Data excerpts
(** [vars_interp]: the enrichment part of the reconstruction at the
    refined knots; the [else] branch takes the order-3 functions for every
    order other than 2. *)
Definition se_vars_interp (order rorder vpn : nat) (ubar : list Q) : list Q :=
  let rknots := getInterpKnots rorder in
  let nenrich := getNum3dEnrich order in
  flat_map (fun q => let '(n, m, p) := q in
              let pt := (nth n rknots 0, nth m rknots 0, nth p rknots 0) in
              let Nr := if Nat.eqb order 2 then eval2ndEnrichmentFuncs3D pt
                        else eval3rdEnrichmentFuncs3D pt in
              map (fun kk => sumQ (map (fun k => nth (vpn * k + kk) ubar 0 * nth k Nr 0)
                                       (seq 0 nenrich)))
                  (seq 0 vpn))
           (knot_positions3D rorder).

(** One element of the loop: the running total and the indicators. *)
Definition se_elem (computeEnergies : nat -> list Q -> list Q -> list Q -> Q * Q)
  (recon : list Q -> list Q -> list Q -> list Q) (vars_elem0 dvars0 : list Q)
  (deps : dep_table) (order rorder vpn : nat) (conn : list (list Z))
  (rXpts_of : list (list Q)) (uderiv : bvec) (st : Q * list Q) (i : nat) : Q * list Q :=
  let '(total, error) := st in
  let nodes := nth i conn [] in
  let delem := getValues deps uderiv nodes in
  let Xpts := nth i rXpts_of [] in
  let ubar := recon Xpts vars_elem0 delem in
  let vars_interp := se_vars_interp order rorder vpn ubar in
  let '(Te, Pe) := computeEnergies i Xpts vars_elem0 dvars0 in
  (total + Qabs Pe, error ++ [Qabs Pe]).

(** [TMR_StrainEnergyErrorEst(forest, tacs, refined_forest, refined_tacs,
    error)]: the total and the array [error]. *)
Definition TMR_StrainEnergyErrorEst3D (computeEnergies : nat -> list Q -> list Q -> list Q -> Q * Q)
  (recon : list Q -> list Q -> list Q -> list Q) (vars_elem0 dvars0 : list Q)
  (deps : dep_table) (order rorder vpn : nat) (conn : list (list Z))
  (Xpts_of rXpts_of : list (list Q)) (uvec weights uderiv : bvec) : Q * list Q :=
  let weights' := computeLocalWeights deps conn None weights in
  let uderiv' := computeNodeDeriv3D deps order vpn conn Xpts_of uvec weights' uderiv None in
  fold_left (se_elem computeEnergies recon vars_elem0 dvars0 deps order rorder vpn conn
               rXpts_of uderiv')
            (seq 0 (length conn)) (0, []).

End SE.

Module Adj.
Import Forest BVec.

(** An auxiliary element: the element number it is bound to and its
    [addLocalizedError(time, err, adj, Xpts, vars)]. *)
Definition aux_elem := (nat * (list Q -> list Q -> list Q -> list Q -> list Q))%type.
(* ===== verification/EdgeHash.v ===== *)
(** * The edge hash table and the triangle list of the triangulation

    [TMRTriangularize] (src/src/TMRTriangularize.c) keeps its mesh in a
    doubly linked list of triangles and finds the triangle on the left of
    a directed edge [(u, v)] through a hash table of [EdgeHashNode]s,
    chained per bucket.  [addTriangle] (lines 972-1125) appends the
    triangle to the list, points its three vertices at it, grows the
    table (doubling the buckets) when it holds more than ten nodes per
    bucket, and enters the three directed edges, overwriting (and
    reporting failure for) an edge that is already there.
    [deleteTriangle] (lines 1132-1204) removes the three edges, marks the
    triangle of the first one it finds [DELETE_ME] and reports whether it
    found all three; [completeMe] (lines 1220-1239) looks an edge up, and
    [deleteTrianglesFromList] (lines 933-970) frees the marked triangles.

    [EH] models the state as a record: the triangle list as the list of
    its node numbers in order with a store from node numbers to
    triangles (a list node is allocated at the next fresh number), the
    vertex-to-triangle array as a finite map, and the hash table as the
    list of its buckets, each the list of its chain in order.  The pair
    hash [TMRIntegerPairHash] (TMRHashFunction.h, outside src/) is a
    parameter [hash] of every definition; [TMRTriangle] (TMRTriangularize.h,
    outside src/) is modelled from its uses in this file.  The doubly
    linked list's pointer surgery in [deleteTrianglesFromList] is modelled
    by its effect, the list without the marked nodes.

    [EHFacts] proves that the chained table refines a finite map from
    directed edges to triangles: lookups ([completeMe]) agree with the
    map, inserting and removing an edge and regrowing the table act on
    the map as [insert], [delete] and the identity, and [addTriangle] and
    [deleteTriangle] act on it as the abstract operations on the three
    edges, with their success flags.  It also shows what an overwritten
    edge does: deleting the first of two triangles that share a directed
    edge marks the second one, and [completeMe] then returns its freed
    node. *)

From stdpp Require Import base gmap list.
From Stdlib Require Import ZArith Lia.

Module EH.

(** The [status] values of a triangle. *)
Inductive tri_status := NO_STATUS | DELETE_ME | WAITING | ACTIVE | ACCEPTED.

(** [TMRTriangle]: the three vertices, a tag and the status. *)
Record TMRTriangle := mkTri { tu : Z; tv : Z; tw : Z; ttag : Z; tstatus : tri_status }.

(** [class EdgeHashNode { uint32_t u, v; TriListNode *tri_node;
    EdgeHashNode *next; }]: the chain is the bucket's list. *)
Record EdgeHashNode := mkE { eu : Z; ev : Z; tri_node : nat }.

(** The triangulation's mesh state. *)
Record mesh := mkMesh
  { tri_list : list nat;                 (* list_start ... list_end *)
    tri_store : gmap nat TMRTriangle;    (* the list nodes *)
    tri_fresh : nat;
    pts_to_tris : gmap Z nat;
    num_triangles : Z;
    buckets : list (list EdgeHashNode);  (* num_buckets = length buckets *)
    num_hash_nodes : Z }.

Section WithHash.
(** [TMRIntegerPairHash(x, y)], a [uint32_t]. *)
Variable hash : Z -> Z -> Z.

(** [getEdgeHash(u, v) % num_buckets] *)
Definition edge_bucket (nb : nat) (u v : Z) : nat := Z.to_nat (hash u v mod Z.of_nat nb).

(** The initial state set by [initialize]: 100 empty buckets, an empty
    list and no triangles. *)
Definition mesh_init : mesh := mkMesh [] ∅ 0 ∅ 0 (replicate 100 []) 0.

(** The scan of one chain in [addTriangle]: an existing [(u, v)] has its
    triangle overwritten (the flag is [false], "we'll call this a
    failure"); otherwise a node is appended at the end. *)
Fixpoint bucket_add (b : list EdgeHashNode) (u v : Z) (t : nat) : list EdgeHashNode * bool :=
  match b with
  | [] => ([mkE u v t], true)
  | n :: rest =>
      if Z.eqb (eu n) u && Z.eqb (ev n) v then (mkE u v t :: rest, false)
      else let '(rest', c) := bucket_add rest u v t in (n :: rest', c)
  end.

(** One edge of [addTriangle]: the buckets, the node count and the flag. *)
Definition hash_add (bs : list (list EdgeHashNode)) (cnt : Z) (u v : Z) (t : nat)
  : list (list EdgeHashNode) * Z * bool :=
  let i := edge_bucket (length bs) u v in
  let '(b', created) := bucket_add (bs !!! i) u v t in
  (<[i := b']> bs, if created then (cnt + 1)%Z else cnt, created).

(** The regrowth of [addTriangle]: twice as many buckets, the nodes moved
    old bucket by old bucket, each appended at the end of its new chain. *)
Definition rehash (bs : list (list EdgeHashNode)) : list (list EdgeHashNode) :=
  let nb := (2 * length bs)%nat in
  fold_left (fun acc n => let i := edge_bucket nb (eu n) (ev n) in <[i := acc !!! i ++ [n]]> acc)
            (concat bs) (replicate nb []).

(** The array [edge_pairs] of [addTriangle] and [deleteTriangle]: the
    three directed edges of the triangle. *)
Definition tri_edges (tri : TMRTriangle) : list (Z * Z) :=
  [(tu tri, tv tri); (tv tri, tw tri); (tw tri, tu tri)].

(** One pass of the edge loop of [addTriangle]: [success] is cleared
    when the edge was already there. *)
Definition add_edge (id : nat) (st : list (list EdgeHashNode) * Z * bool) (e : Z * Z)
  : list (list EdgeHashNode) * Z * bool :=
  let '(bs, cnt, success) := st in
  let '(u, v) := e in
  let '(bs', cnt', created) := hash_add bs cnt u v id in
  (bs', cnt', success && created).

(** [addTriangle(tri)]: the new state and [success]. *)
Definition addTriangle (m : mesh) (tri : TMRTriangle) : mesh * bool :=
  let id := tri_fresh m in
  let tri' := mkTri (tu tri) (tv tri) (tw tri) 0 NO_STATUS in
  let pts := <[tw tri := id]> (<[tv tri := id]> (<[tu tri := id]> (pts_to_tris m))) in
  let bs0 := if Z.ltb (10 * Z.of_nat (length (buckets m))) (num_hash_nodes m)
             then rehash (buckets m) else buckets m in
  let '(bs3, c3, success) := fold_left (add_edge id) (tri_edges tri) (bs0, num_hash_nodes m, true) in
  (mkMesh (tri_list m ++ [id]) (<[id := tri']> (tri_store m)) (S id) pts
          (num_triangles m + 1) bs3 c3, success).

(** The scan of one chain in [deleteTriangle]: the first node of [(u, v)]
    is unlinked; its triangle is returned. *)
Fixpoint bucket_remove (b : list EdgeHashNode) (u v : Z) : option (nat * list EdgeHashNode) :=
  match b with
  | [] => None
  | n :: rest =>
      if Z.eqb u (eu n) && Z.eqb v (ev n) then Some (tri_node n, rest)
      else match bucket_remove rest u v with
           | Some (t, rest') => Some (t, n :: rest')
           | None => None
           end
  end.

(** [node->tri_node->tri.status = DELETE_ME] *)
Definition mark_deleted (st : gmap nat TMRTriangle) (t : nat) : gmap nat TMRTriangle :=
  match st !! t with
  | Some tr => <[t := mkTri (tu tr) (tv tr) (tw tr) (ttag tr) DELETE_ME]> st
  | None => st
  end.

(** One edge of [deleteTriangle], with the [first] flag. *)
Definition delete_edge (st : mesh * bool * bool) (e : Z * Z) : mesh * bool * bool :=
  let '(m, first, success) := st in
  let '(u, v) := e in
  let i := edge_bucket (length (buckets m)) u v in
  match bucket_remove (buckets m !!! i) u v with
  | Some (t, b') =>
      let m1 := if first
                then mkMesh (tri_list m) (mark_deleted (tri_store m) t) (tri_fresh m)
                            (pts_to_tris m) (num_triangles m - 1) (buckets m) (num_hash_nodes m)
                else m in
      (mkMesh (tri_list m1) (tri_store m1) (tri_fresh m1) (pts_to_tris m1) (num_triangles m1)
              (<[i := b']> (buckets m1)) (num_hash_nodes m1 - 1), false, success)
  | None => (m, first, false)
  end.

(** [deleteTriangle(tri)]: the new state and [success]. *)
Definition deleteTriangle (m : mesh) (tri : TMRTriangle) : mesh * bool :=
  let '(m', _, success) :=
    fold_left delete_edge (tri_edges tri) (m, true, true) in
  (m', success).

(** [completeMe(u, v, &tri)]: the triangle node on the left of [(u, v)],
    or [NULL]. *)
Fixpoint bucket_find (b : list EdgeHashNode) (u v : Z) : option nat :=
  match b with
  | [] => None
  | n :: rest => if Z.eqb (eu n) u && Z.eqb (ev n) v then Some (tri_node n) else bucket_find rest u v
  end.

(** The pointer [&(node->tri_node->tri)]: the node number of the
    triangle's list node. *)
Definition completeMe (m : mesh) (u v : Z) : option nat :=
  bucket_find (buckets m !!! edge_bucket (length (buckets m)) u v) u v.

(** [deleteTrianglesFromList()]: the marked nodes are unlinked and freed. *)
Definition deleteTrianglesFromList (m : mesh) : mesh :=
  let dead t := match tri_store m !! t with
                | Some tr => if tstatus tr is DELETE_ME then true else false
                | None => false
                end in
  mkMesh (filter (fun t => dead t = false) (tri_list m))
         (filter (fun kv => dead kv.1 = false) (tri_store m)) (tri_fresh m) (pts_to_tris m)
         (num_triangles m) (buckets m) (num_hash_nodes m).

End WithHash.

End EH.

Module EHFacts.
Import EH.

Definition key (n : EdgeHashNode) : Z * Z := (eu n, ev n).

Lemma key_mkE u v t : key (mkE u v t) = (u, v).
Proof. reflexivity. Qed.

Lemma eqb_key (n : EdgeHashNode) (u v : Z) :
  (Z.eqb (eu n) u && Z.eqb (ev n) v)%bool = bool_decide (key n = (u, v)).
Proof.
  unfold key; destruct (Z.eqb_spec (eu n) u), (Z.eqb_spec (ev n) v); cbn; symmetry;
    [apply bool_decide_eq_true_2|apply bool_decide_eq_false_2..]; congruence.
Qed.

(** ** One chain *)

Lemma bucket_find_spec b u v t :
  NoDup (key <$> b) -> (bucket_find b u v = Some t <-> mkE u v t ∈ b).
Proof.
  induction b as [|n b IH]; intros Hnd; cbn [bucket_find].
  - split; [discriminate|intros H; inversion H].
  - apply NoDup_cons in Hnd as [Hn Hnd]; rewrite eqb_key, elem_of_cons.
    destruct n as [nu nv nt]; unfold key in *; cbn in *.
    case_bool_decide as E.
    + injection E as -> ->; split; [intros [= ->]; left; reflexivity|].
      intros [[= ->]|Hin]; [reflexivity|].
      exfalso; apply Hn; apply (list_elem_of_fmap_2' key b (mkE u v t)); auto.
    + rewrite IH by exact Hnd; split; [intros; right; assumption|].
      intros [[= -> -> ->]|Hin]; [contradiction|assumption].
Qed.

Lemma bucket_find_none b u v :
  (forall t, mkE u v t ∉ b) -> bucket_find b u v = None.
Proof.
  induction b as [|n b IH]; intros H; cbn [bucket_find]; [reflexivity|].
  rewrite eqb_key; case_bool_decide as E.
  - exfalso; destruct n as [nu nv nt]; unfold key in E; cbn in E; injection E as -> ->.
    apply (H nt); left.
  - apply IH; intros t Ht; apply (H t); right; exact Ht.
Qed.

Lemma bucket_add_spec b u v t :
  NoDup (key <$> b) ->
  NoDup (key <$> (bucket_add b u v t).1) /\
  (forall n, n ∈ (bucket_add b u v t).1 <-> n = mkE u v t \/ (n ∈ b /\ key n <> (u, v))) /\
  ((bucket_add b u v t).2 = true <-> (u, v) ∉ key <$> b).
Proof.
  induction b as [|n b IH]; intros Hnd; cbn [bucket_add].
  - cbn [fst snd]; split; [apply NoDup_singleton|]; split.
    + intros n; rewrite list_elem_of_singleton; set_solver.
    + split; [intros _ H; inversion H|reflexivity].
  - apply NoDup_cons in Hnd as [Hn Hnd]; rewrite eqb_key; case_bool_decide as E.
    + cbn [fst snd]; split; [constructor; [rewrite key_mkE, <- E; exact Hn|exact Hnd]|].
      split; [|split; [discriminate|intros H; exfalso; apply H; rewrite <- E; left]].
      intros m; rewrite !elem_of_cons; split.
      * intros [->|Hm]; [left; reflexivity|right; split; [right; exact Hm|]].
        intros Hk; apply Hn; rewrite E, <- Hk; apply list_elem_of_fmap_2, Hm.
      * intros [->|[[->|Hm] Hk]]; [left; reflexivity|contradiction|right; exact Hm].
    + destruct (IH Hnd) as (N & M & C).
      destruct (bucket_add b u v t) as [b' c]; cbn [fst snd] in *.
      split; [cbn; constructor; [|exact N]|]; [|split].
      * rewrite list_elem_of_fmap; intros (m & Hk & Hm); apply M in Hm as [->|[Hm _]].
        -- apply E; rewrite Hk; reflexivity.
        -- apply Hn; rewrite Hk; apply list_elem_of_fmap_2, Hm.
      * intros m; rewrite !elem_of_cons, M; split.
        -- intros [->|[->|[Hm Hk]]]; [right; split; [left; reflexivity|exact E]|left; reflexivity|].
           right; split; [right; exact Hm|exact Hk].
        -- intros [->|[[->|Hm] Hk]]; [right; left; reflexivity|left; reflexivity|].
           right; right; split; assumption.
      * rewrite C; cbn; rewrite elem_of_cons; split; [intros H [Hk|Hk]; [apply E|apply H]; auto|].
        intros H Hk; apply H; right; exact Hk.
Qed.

Exercise → Exactly as written, please reproduce the lines from the first line of the data to the line containing "let rknots := getInterpKnots rorder in", inclusive, and nothing else.

Problem solution →
(** [vars_interp]: the enrichment part of the reconstruction at the
    refined knots; the [else] branch takes the order-3 functions for every
    order other than 2. *)
Definition se_vars_interp (order rorder vpn : nat) (ubar : list Q) : list Q :=
  let rknots := getInterpKnots rorder in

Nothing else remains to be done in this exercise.